The Fragility Of The Digital

A week or so ago, during my in-laws’ visit to New York City for the July 4th weekend, we all made a trip to the Metropolitan Museum. Wall to wall art all day; as much as you could handle. Several hours later, tired and spent, still thanking our lucky stars that our lovely toddler daughter had blessed us with a lengthy nap in her stroller in the middle of the afternoon, we headed home. As we did so, I cast my mind back to some of the wonderful pieces of art I had seen in the section devoted to Greek art from the fifth and sixth centuries BC. It seemed miraculous that over two thousand years later, those artifacts were still around, still being admired by the residents of one of the world’s greatest cities.  A wondrous confluence of actors had come together to make that possible. Included in them would have to be the materials of which the artworks were made: clay, stone, metal; the methods for storing them, and their interactions with the environment.

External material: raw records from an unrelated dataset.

(** ** The run does not write *)

(** C9: a call of [get_pnl] and a run of [main] leave the database, that
    is the stored pools and liquidity rows, unchanged, and every statement
    they send through the session is a select. *)
Theorem run_only_reads :
  forall w : World,
    (forall (session : Session) (pool : Pool.t)
            (buy_time sell_at_multiplier : Z),
        database (snd (get_pnl session pool buy_time sell_at_multiplier w))
        = database w
        /\ exists new : list Sent,
             statements
               (snd (get_pnl session pool buy_time sell_at_multiplier w))
             = statements w ++ new
             /\ forallb sent_is_select new = true)
    /\ database (snd (main w)) = database w
    /\ exists new : list Sent,
         statements (snd (main w)) = statements w ++ new
         /\ forallb sent_is_select new = true.
Proof.
  intros w. split; [| split].
  - intros. rewrite get_pnl_run. simpl. split; [reflexivity |].
    eexists. split; reflexivity.
  - destruct (pool (database w)) as [| p others] eqn:Hpools.
    + rewrite (main_run_no_pool w Hpools). reflexivity.
    + rewrite (main_run_first_pool w p others Hpools). reflexivity.
  - destruct (pool (database w)) as [| p others] eqn:Hpools.
    + rewrite (main_run_no_pool w Hpools). simpl.
      eexists. split; reflexivity.
    + rewrite (main_run_first_pool w p others Hpools). simpl.
      eexists. split; reflexivity.
Qed.

(** ** The strategy parameters *)

(** C10: for every session, pool and world, and any two pairs of strategy
    parameters, the two calls of [get_pnl] are the same: same value,
    [None], same printed timestamps, same world left. *)
Theorem get_pnl_ignores_strategy_parameters :
  forall (session : Session) (pool : Pool.t)
         (buy_time1 sell_at_multiplier1 buy_time2 sell_at_multiplier2 : Z)
         (w : World),
    get_pnl session pool buy_time1 sell_at_multiplier1 w
    = get_pnl session pool buy_time2 sell_at_multiplier2 w
    /\ fst (get_pnl session pool buy_time1 sell_at_multiplier1 w)
       = inr PyNone
    /\ stdout (snd (get_pnl session pool buy_time1 sell_at_multiplier1 w))
       = stdout (snd (get_pnl session pool buy_time2 sell_at_multiplier2 w)).
Proof.
  intros. rewrite !get_pnl_run. repeat split; reflexivity.
Qed.

(** * Further properties of the script *)

Lemma map_print_ts (rows : list Liquidity.t) :
  map print_ts rows = map printed_int (map Liquidity.ts rows).
Proof.
  rewrite map_map. reflexivity.
Qed.

Lemma in_consumed (pool : Pool.t) (w : World) (l : Liquidity.t) :
  In l (consumed pool w)
  <-> In l (liquidity (database w)) /\ Liquidity.pool_id l = Pool.id pool.
Proof.
  unfold consumed, where_pool_id. split.
  - intros Hin.
    apply (Permutation_in l (order_by_ts_asc_permutation _)) in Hin.
    apply filter_In in Hin. destruct Hin as [Hin Heq].
    split; [exact Hin | apply Z.eqb_eq, Heq].
  - intros [Hin Heq].
    apply (Permutation_in l
             (Permutation_sym (order_by_ts_asc_permutation _))).
    apply filter_In. split; [exact Hin | apply Z.eqb_eq, Heq].
Qed.

(** ** The empty pool table *)

(** X1: a run of [main] ends in [TypeError] exactly when table [pool] has
    no row ([pools.first()] is [None] and is subscripted).  In that case
    nothing has been printed and only the select of the pools was sent:
    [get_pnl] is not reached.  With at least one pool the run ends
    normally. *)
Theorem main_fails_exactly_without_pools :
  forall w : World,
    (pool (database w) = []
     /\ fst (main w) = inl TypeError
     /\ stdout (snd (main w)) = stdout w
     /\ statements (snd (main w)) = statements w ++ [sent select_Pool])
    \/
    (pool (database w) <> [] /\ fst (main w) = inr tt).
Proof.
  intros w. destruct (pool (database w)) as [| p others] eqn:Hpools.
  - left. rewrite (main_run_no_pool w Hpools). simpl.
    repeat split; reflexivity.
  - right. rewrite (main_run_first_pool w p others Hpools). simpl.
    split; [discriminate | reflexivity].
Qed.

(** ** What [get_pnl] prints *)

(** X2: called in a fresh process, [get_pnl] prints the timestamps of the
    pool's own liquidity rows and nothing else: a timestamp is printed if
    and only if some stored row with [pool_id = pool.id] has it, one line
    is printed per such row (rows sharing a timestamp are each printed),
    and no pool object is printed.  Rows of other pools never show. *)
Theorem get_pnl_prints_own_rows_only :
  forall (session : Session) (pool : Pool.t)
         (buy_time sell_at_multiplier : Z) (d : Database),
    (forall t : Z,
        In (printed_int t)
          (stdout (snd (get_pnl session pool buy_time sell_at_multiplier
                          (start d))))
        <-> exists l : Liquidity.t,
              In l (liquidity d)
              /\ Liquidity.pool_id l = Pool.id pool
              /\ Liquidity.ts l = t)
    /\ List.length
         (stdout (snd (get_pnl session pool buy_time sell_at_multiplier
                         (start d))))
       = List.length (where_pool_id (Pool.id pool) (liquidity d))
    /\ pools_printed
         (stdout (snd (get_pnl session pool buy_time sell_at_multiplier
                         (start d))))
       = [].
Proof.
  intros session pool buy_time sell_at_multiplier d.
  rewrite get_pnl_run. simpl. split; [| split].
  - intros t. split.
    + intros Hin. apply in_map_iff in Hin.
      destruct Hin as [l [Hprinted Hin]].
      apply in_consumed in Hin. destruct Hin as [Hin Hid].
      exists l. unfold print_ts in Hprinted.
      injection Hprinted as Hts. auto.
    + intros [l [Hin [Hid Hts]]]. apply in_map_iff.
      exists l. split.
      * unfold print_ts. rewrite Hts. reflexivity.
      * apply in_consumed. split; assumption.
  - rewrite List.length_map. apply Permutation_length.
    apply order_by_ts_asc_permutation.
  - apply pools_printed_ts.
Qed.

(** X3: what [get_pnl] prints does not depend on the order in which the
    rows of table [liquidity] are stored (nor on table [pool]): on two
    databases whose liquidity tables hold the same rows in any order, the
    printed sequences are equal. *)
Theorem get_pnl_output_ignores_storage_order :
  forall (session : Session) (pool : Pool.t)
         (buy_time sell_at_multiplier : Z) (d1 d2 : Database),
    Permutation (liquidity d1) (liquidity d2) ->
    stdout (snd (get_pnl session pool buy_time sell_at_multiplier
                   (start d1)))
    = stdout (snd (get_pnl session pool buy_time sell_at_multiplier
                     (start d2))).
Proof.
  intros session pool buy_time sell_at_multiplier d1 d2 Hperm.
  rewrite !get_pnl_run. simpl. rewrite !map_print_ts. f_equal.
  apply storage_order_irrelevant. exact Hperm.
Qed.

Lemma get_pnl_output_ignores_storage_order_witness :
  Permutation [snapshot 2 10 100 25; snapshot 1 0 100 10]
    [snapshot 1 0 100 10; snapshot 2 10 100 25]
  /\ stdout (snd (get_pnl scenario_session scenario_pool 0 2
                    (start (mkDatabase [scenario_pool]
                              [snapshot 2 10 100 25; snapshot 1 0 100 10]))))
     = stdout (snd (get_pnl scenario_session scenario_pool 0 2
                      (start (mkDatabase []
                                [snapshot 1 0 100 10;
                                 snapshot 2 10 100 25])))).
Proof.
  split; [apply perm_swap |].
  apply (get_pnl_output_ignores_storage_order scenario_session scenario_pool
           0 2
           (mkDatabase [scenario_pool]
              [snapshot 2 10 100 25; snapshot 1 0 100 10])
           (mkDatabase [] [snapshot 1 0 100 10; snapshot 2 10 100 25])).
  simpl. apply perm_swap.
Defined.
(** * MTP allocation tool: a shallow embedding of [app.py]

    The development follows the Python source function by function:
    [find_cgpa_col] and [allocate_students], together with the small part of
    pandas they call ([pd.to_numeric], [DataFrame.sort_values],
    [DataFrame.iterrows], column assignment, [Series.value_counts]).

    Scope of the model.
    - Column labels are byte strings; [str.lower] is modelled on them, so it
      touches the letters [A]..[Z] only.  (No non-ASCII code point lower-cases
      to one of [c], [g], [p], [a].)
    - A data frame has unique column labels, as every frame produced by
      [pd.read_csv] has; statements that look columns up by label carry this
      as the hypothesis [wf].
    - Cells are modelled as values (text, number, missing).  A column's dtype
      is read off its cells, as [pd.read_csv] infers it: text makes it
      [object], else a missing value or a float makes it [float64], else it
      is [int64].  Which numbers are integers, and the cast to [float64], are
      given with the numeric type (class [Numeric]).
    - NumPy's [argsort] is a parameter of the model, constrained by its
      documented contract only where a statement needs it. *)

From Stdlib Require Import Ascii String QArith.
From stdpp Require Import base list strings numbers sorting.


(** * Part I: the model *)

(** ** Python strings *)

Module Text.

(** [str.lower] on one byte. *)
Definition lower_ascii (a : ascii) : ascii :=
  let k := nat_of_ascii a in
  if ((65 <=? k)%nat && (k <=? 90)%nat)%bool then ascii_of_nat (k + 32) else a.

(** [s.lower()] *)
Fixpoint lower (s : string) : string :=
  match s with
  | EmptyString => EmptyString
  | String a s' => String (lower_ascii a) (lower s')
  end.

(** [s.startswith(p)] *)
Fixpoint startswith (p s : string) : bool :=
  match p, s with
  | EmptyString, _ => true
  | String _ _, EmptyString => false
  | String a p', String b s' => bool_decide (a = b) && startswith p' s'
  end.

(** [p in s] for strings: some suffix of [s] starts with [p]. *)
Fixpoint contains (p s : string) : bool :=
  startswith p s ||
  match s with
  | EmptyString => false
  | String _ s' => contains p s'
  end.

(** The relation [contains] decides. *)
Definition substring_of (p s : string) : Prop :=
  ∃ pre post : string, s = pre +:+ p +:+ post.

End Text.

(** ** [find_cgpa_col] *)

(** The loop [for i, c in enumerate(cols)], entered at index [i]. *)
Fixpoint find_cgpa_col_from (i : nat) (cols : list string) : option nat :=
  match cols with
  | [] => None
  | c :: cols' =>
      if Text.contains "cgpa" (Text.lower c) then Some i
      else find_cgpa_col_from (S i) cols'
  end.

(** [find_cgpa_col(cols)]; [None] is Python's [None]. *)
Definition find_cgpa_col (cols : list string) : option nat :=
  find_cgpa_col_from 0 cols.

(** A column label names a grade column. *)
Definition is_cgpa_name (c : string) : Prop :=
  Text.substring_of "cgpa" (Text.lower c).

(** ** Exceptions and the two effect layers *)

(** The exception classes the modelled statements can raise.  [ValueError]
    is the spec's kind InvalidInput. *)
Inductive exn :=
| ValueError (msg : string)
| KeyError (label : string)
| IndexError
| TypeError.

(** Outcome of a computation that returns or raises. *)
Inductive result (A : Type) :=
| Ok (a : A)
| Raise (e : exn).
Arguments Ok {A} a.
Arguments Raise {A} e.

#[global] Instance result_ret : MRet result := λ A a, Ok a.
#[global] Instance result_bind : MBind result := λ A B f m,
  match m with
  | Ok a => f a
  | Raise e => Raise e
  end.

(** [xs[i]] on a Python list, [i] non-negative. *)
Definition py_index {A} (xs : list A) (i : nat) : result A :=
  match xs !! i with
  | Some x => Ok x
  | None => Raise IndexError
  end.

(** ** Cells and data frames *)

(** A cell holds text, a present number, or the missing marker NaN.  [num]
    is the type of the numbers, [int64] and [float64] alike. *)
Inductive cell (num : Type) :=
| CStr (s : string)
| CNum (x : num)
| CNaN.
Arguments CStr {num} s.
Arguments CNum {num} x.
Arguments CNaN {num}.

#[global] Instance cell_eq_dec {num} `{!EqDecision num} : EqDecision (cell num).
Proof. solve_decision. Defined.

#[global] Instance cell_inhabited {num} : Inhabited (cell num) := populate CNaN.

(** A frame: the column labels and the rows in index order.  Row labels are
    not modelled: the code only uses them after [reset_index(drop=True)],
    where they are the positions. *)
Record DataFrame (num : Type) := {
  columns : list string;
  rows : list (list (cell num));
}.
Arguments columns {num} d.
Arguments rows {num} d.

(** Frames as pandas builds them: unique labels, rectangular data. *)
Definition wf {num} (df : DataFrame num) : Prop :=
  NoDup (columns df) ∧ Forall (λ r, length r = length (columns df)) (rows df).

(** The frame passes both checks of [allocate_students]: its grade column is
    at position [cgpa_idx] and [n > 0] preference columns follow it. *)
Definition accepts {num} (df : DataFrame num) (cgpa_idx n : nat) : Prop :=
  find_cgpa_col (columns df) = Some cgpa_idx ∧
  n = length (drop (cgpa_idx + 1) (columns df)) ∧
  n ≠ 0.

(** [Index.get_loc(c)]: the position of label [c]; [KeyError] when there
    is none.  Labels being unique ([wf]), the first match is the only one. *)
Definition get_loc (cols : list string) (c : string) : result nat :=
  match list_find (λ x, x = c) cols with
  | Some (j, _) => Ok j
  | None => Raise (KeyError c)
  end.

(** [df[c]] as the list of the column's values.  Rows are as long as the
    header ([wf]), so the position read is in range. *)
Definition getitem {num} (df : DataFrame num) (c : string) : result (list (cell num)) :=
  j ← get_loc (columns df) c;
  Ok ((λ r, r !!! j) <$> rows df).

(** ** Dtypes *)

(** What the model needs of the numeric type to follow NumPy's dtypes: which
    numbers are held as [int64] (the others are [float64]), and the cast of a
    number to [float64], which rounds an integer of more than 53 bits. *)
Class Numeric (num : Type) := {
  is_int64 : num → bool;
  to_float64 : num → num;
}.

Inductive dtype := Int64 | Float64 | Object.

(** The dtype a single value asks for. *)
Definition cell_dtype {num} `{!Numeric num} (c : cell num) : dtype :=
  match c with
  | CStr _ => Object
  | CNum x => if is_int64 x then Int64 else Float64
  | CNaN => Float64
  end.

(** [find_common_type] on two of these dtypes. *)
Definition common_type (a b : dtype) : dtype :=
  match a, b with
  | Object, _ | _, Object => Object
  | Float64, _ | _, Float64 => Float64
  | Int64, Int64 => Int64
  end.

(** The dtype of the array [df.values]: the common type of the columns'
    dtypes, that is, of all the cells. *)
Definition values_dtype {num} `{!Numeric num} (rs : list (list (cell num))) : dtype :=
  foldr common_type Int64 (cell_dtype <$> concat rs).

(** A cell converted to dtype [d].  Only the conversion to [float64] changes a
    value; text is met under [object] only. *)
Definition astype {num} `{!Numeric num} (d : dtype) (c : cell num) : cell num :=
  match c with
  | CNum x =>
      match d with
      | Float64 => CNum (to_float64 x)
      | _ => CNum x
      end
  | _ => c
  end.

(** [df.iterrows()]: the rows of [df.values], each as a Series over the
    column labels.  The cells of a row have one dtype, the common one, so an
    integer cell of a frame that also has a float column (and no text column)
    comes as a float. *)
Definition iterrows {num} `{!Numeric num} (df : DataFrame num) : list (list (cell num)) :=
  let d := values_dtype (rows df) in
  (λ r : list (cell num), astype d <$> r) <$> rows df.

(** [row[c]] for a Series [row] whose index is [cols]. *)
Definition row_getitem {num} (cols : list string) (row : list (cell num)) (c : string) :
    result (cell num) :=
  j ← get_loc cols c;
  match row !! j with
  | Some v => Ok v
  | None => Raise (KeyError c)
  end.

(** The frame after [df[c] = vals]: the column labelled [c] is overwritten
    if there is one, else a new last column is appended. *)
Definition set_column {num} (df : DataFrame num) (c : string) (vals : list (cell num)) :
    DataFrame num :=
  match list_find (λ x, x = c) (columns df) with
  | Some (j, _) =>
      {| columns := columns df;
         rows := zip_with (λ r v, <[j := v]> r) (rows df) vals |}
  | None =>
      {| columns := columns df ++ [c];
         rows := zip_with (λ r v, r ++ [v]) (rows df) vals |}
  end.

(** [df[c] = vals]; pandas refuses a list of the wrong length. *)
Definition setitem {num} (df : DataFrame num) (c : string) (vals : list (cell num)) :
    result (DataFrame num) :=
  if decide (length vals = length (rows df)) then Ok (set_column df c vals)
  else Raise (ValueError "Length of values does not match length of index").

(** [isna] on one cell. *)
Definition isna {num} (c : cell num) : bool :=
  match c with
  | CNaN => true
  | _ => false
  end.

(** The numeric key of a cell of a numeric column; [None] is NaN.  Text has
    no place in such a column: ordering text against numbers raises. *)
Definition cell_key {num} (c : cell num) : result (option num) :=
  match c with
  | CNum x => Ok (Some x)
  | CNaN => Ok None
  | CStr _ => Raise TypeError
  end.

(** ** Sorting *)

(** The type of [ndarray.argsort]: from the keys (and their strict order) to
    the positions in sorted order. *)
Definition argsort_fn : Type := ∀ K : Type, (K → K → bool) → list K → list nat.

(** [a[ix]] for an integer index array [ix].  The index arrays met here are
    permutations of the positions of [a] (or parts of one), so no position
    is out of range. *)
Definition take_idx {A} `{!Inhabited A} (a : list A) (ix : list nat) : list A :=
  (λ i, a !!! i) <$> ix.

(** [a[mask]] for a boolean mask. *)
Fixpoint compress {A} (mask : list bool) (a : list A) : list A :=
  match mask, a with
  | m :: mask', x :: a' => if m then x :: compress mask' a' else compress mask' a'
  | _, _ => []
  end.

(** [isna] on a numeric key. *)
Definition key_isna {K} (x : option K) : bool :=
  match x with
  | None => true
  | Some _ => false
  end.

(** pandas' [nargsort(items, kind, ascending, na_position="last")]: the NaN
    positions are set aside and appended in their original order; for a
    descending sort the remaining keys are reversed, sorted ascending, and
    the outcome reversed again. *)
Definition nargsort (argsort : argsort_fn) {K} (ltb : K → K → bool)
    (ascending : bool) (items : list (option K)) : list nat :=
  let mask := key_isna <$> items in
  let idx := seq 0 (length items) in
  let non_nans := omap id items in
  let non_nan_idx := compress (negb <$> mask) idx in
  let nan_idx := compress mask idx in
  let non_nans := if ascending then non_nans else reverse non_nans in
  let non_nan_idx := if ascending then non_nan_idx else reverse non_nan_idx in
  let indexer := take_idx non_nan_idx (argsort K ltb non_nans) in
  let indexer := if ascending then indexer else reverse indexer in
  indexer ++ nan_idx.

(** ** The caller's frame and the logger *)

(** What the logger is handed.  The text of the messages is fixed by the
    source; the fields are the values formatted into it. *)
Inductive log_entry :=
| InfoDetected (cgpa_idx : nat) (cgpa_col : string) (pref_cols : list string) (n : nat)
| WarningNaN
| ExceptionDuringAllocation (e : exn).

(** The state [allocate_students] runs in: the frame object its argument
    [df] refers to, which the caller still holds afterwards, and the records
    handed to the logger so far. *)
Record world (num : Type) := {
  df_obj : DataFrame num;
  log : list log_entry;
}.
Arguments df_obj {num} w.
Arguments log {num} w.

(** Statements: state passing over [world], with exceptions. *)
Definition M (num : Type) (A : Type) : Type := world num → world num * result A.

#[global] Instance M_ret {num} : MRet (M num) := λ A a w, (w, Ok a).
#[global] Instance M_bind {num} : MBind (M num) := λ A B f m w,
  match m w with
  | (w', Ok a) => f a w'
  | (w', Raise e) => (w', Raise e)
  end.

(** A pure step that may raise. *)
Definition lift {num A} (r : result A) : M num A := λ w, (w, r).

(** [raise e] *)
Definition raise {num A} (e : exn) : M num A := λ w, (w, Raise e).

(** Read the frame behind [df]. *)
Definition read_df {num} : M num (DataFrame num) := λ w, (w, Ok (df_obj w)).

(** Replace the frame behind [df] (an in-place update of the object). *)
Definition write_df {num} (d : DataFrame num) : M num unit :=
  λ w, ({| df_obj := d; log := log w |}, Ok tt).

(** [logger.info], [logger.warning], [logger.exception]. *)
Definition emit {num} (e : log_entry) : M num unit :=
  λ w, ({| df_obj := df_obj w; log := log w ++ [e] |}, Ok tt).

(** [try: body  except Exception as e: handler(e)] *)
Definition try_except {num A} (body : M num A) (handler : exn → M num A) : M num A :=
  λ w,
  match body w with
  | (w', Ok a) => (w', Ok a)
  | (w', Raise e) => handler e w'
  end.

I must admit I feel little confidence when I consider the digital artifacts that so prop up our lives today. I cannot but be bemused by the fact that I am still in possession of many letters from days long gone by even as a great deal of my digital correspondence has vanished. And the less said about photographs the better; hundreds, if not thousands, of digital photographs have vanished from my collection: mistakenly deleted, destroyed in a hard drive crash, and sometimes, mysteriously, I just can’t find them. If you thought sticking photographs in old-fashioned paper albums was tedious, think again; little compares to the mind-numbing boredom of trying to organize a digital photo collection; losses and confusion are inevitable. (In part, of course, this is because we now take hundreds of photos in the course of a typical life event–as compared to the dozens of yesteryear.)

I say this as someone who considers himself a reasonably competent technology user: the fragility of the digital is frightening. Data is all too easily wiped out, too vulnerable to technical and human disasters. Yes, we have the opportunity to backup, but we also have occasion to forget (or not, in some cases, know how.) Those who imagine apocalyptic scenarios that bring about the end of civilization often dream of rampant disease and pestilence, nuclear war, climate change, and zombie outbreaks. To this list of imagined catastrophes I add my own: a freak cosmic event, perhaps The Solar Flare From Hell, which wipes out in an instant, all digital storage on this planet. Or perhaps some suitably disgruntled hacker will write a Trojan Horse that will combine patience and a hatred for data into a malevolent mix: it would insert itself into every single storage devices worldwide, and then, after confirming full occupancy had been attained, wipe the digital slate clean.

I would write more, but I’m afraid this already flaky network connection will start acting up again, so let me sign off for now.